→ SUPPLIED DATA:

(** C16: The specification asks that a path reaching a non-mapping be
    treated as "key not found"; the code evaluates [subkey in value], so a
    walk that reaches a number, a boolean or [None] with subkeys left raises
    [TypeError: argument of type ... is not iterable] instead of returning
    the default. *)
Theorem try_get_stuck_raises config key default warn sep w v :
  String.eqb sep "" = false -> lookup_path config (str_split sep key) = Stuck v -> scalar v = true ->
  try_get config key default warn sep w = (Err (not_iterable v), w).
Proof.
  intros Hsep Hst Hs. rewrite try_get_split by done. by apply try_get_loop_stuck.
Qed.

(** An empty separator raises [ValueError] before the config is read. *)
Lemma try_get_empty_sep config key default warn w :
  try_get config key default warn "" w = (Err (ValueError "empty separator"), w).
Proof. reflexivity. Qed.

Definition cfg_abc : pyval := PDict [(PStr "a", PDict [(PStr "b", PDict [(PStr "c", PInt 1)])])].

(** Section 8, property 1: on [{"a": {"b": {"c": 1}}}], the path [a.b.c]
    gives [1] and the path [a.b.x] gives the default. *)
Lemma try_get_refines_witness :
  try_get cfg_abc "a.b.c" (OVal (PStr "d")) false "." world_init = (Ok (PInt 1), world_init) /\
  try_get cfg_abc "a.b.x" (OVal (PStr "d")) false "." world_init = (Ok (PStr "d"), world_init).
Proof.
  split; rewrite try_get_refines; [reflexivity | reflexivity | intros v; discriminate
                                  | reflexivity | reflexivity | intros v; discriminate].
Defined.

Lemma try_get_stuck_raises_witness :
  try_get (PDict [(PStr "a", PInt 1)]) "a.b" (OVal (PInt 0)) false "." world_init =
    (Err (TypeError "argument of type 'int' is not iterable"), world_init).
Proof. apply (try_get_stuck_raises _ _ _ _ _ _ (PInt 1)); reflexivity. Defined.

(** ** The warning of a missing key *)

Lemma use_default_warn config key dv k w :
  table_wf (w_print_counter w) ->
  use_default config key (OVal dv) true k w =
    (Ok dv, let c := dd_count (w_print_counter w) (PStr key) in
            let t := dd_touch (w_print_counter w) (PStr key) in
            if bool_decide (c < 1)%Z
            then set_print_counter (od_insert py_eq (PStr key) (c + 1)%Z t)
                   (set_stdout (w_stdout w ++ [py_str (warn_msg key k dv)]) w)
            else set_print_counter t w).
Proof.
  intros Ht. unfold use_default, resolve_default, print_once.
  rewrite bind_ret.
  pose proof (print_max_n_call (warn_msg key k dv) 1 (PStr key) (OVal PNone) false
                w (PStr key) w eq_refl eq_refl Ht) as Hp. cbv zeta in Hp |- *.
  destruct (decide (dd_count (w_print_counter w) (PStr key) < 1)%Z) as [Hl|Hl];
    [rewrite bool_decide_eq_true_2 in Hp |- * by done
    |rewrite bool_decide_eq_false_2 in Hp |- * by done];
    by rewrite (bind_run _ _ _ _ _ Hp).
Qed.

Lemma try_get_warn_step config key dv sep w k :
  String.eqb sep "" = false -> lookup_path config (str_split sep key) = Missing k ->
  table_wf (w_print_counter w) ->
  try_get config key (OVal dv) true sep w =
    (Ok dv, let c := dd_count (w_print_counter w) (PStr key) in
            let t := dd_touch (w_print_counter w) (PStr key) in
            if bool_decide (c < 1)%Z
            then set_print_counter (od_insert py_eq (PStr key) (c + 1)%Z t)
                   (set_stdout (w_stdout w ++ [py_str (warn_msg key k dv)]) w)
            else set_print_counter t w).
Proof.
  intros Hsep Hm Ht. rewrite try_get_split by done.
  rewrite try_get_loop_walk by (rewrite Hm; discriminate). rewrite Hm.
  by apply use_default_warn.
Qed.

→ INSTRUCTIONS TO FOLLOW: Write all the records out again. Nothing may differ from the original.

→ RESULT FOR THIS EXERCISE:
(** C16: The specification asks that a path reaching a non-mapping be
    treated as "key not found"; the code evaluates [subkey in value], so a
    walk that reaches a number, a boolean or [None] with subkeys left raises
    [TypeError: argument of type ... is not iterable] instead of returning
    the default. *)
Theorem try_get_stuck_raises config key default warn sep w v :
  String.eqb sep "" = false -> lookup_path config (str_split sep key) = Stuck v -> scalar v = true ->
  try_get config key default warn sep w = (Err (not_iterable v), w).
Proof.
  intros Hsep Hst Hs. rewrite try_get_split by done. by apply try_get_loop_stuck.
Qed.

(** An empty separator raises [ValueError] before the config is read. *)
Lemma try_get_empty_sep config key default warn w :
  try_get config key default warn "" w = (Err (ValueError "empty separator"), w).
Proof. reflexivity. Qed.

Definition cfg_abc : pyval := PDict [(PStr "a", PDict [(PStr "b", PDict [(PStr "c", PInt 1)])])].

(** Section 8, property 1: on [{"a": {"b": {"c": 1}}}], the path [a.b.c]
    gives [1] and the path [a.b.x] gives the default. *)
Lemma try_get_refines_witness :
  try_get cfg_abc "a.b.c" (OVal (PStr "d")) false "." world_init = (Ok (PInt 1), world_init) /\
  try_get cfg_abc "a.b.x" (OVal (PStr "d")) false "." world_init = (Ok (PStr "d"), world_init).
Proof.
  split; rewrite try_get_refines; [reflexivity | reflexivity | intros v; discriminate
                                  | reflexivity | reflexivity | intros v; discriminate].
Defined.

Lemma try_get_stuck_raises_witness :
  try_get (PDict [(PStr "a", PInt 1)]) "a.b" (OVal (PInt 0)) false "." world_init =
    (Err (TypeError "argument of type 'int' is not iterable"), world_init).
Proof. apply (try_get_stuck_raises _ _ _ _ _ _ (PInt 1)); reflexivity. Defined.

(** ** The warning of a missing key *)

Lemma use_default_warn config key dv k w :
  table_wf (w_print_counter w) ->
  use_default config key (OVal dv) true k w =
    (Ok dv, let c := dd_count (w_print_counter w) (PStr key) in
            let t := dd_touch (w_print_counter w) (PStr key) in
            if bool_decide (c < 1)%Z
            then set_print_counter (od_insert py_eq (PStr key) (c + 1)%Z t)
                   (set_stdout (w_stdout w ++ [py_str (warn_msg key k dv)]) w)
            else set_print_counter t w).
Proof.
  intros Ht. unfold use_default, resolve_default, print_once.
  rewrite bind_ret.
  pose proof (print_max_n_call (warn_msg key k dv) 1 (PStr key) (OVal PNone) false
                w (PStr key) w eq_refl eq_refl Ht) as Hp. cbv zeta in Hp |- *.
  destruct (decide (dd_count (w_print_counter w) (PStr key) < 1)%Z) as [Hl|Hl];
    [rewrite bool_decide_eq_true_2 in Hp |- * by done
    |rewrite bool_decide_eq_false_2 in Hp |- * by done];
    by rewrite (bind_run _ _ _ _ _ Hp).
Qed.

Lemma try_get_warn_step config key dv sep w k :
  String.eqb sep "" = false -> lookup_path config (str_split sep key) = Missing k ->
  table_wf (w_print_counter w) ->
  try_get config key (OVal dv) true sep w =
    (Ok dv, let c := dd_count (w_print_counter w) (PStr key) in
            let t := dd_touch (w_print_counter w) (PStr key) in
            if bool_decide (c < 1)%Z
            then set_print_counter (od_insert py_eq (PStr key) (c + 1)%Z t)
                   (set_stdout (w_stdout w ++ [py_str (warn_msg key k dv)]) w)
            else set_print_counter t w).
Proof.
  intros Hsep Hm Ht. rewrite try_get_split by done.
  rewrite try_get_loop_walk by (rewrite Hm; discriminate). rewrite Hm.
  by apply use_default_warn.
Qed.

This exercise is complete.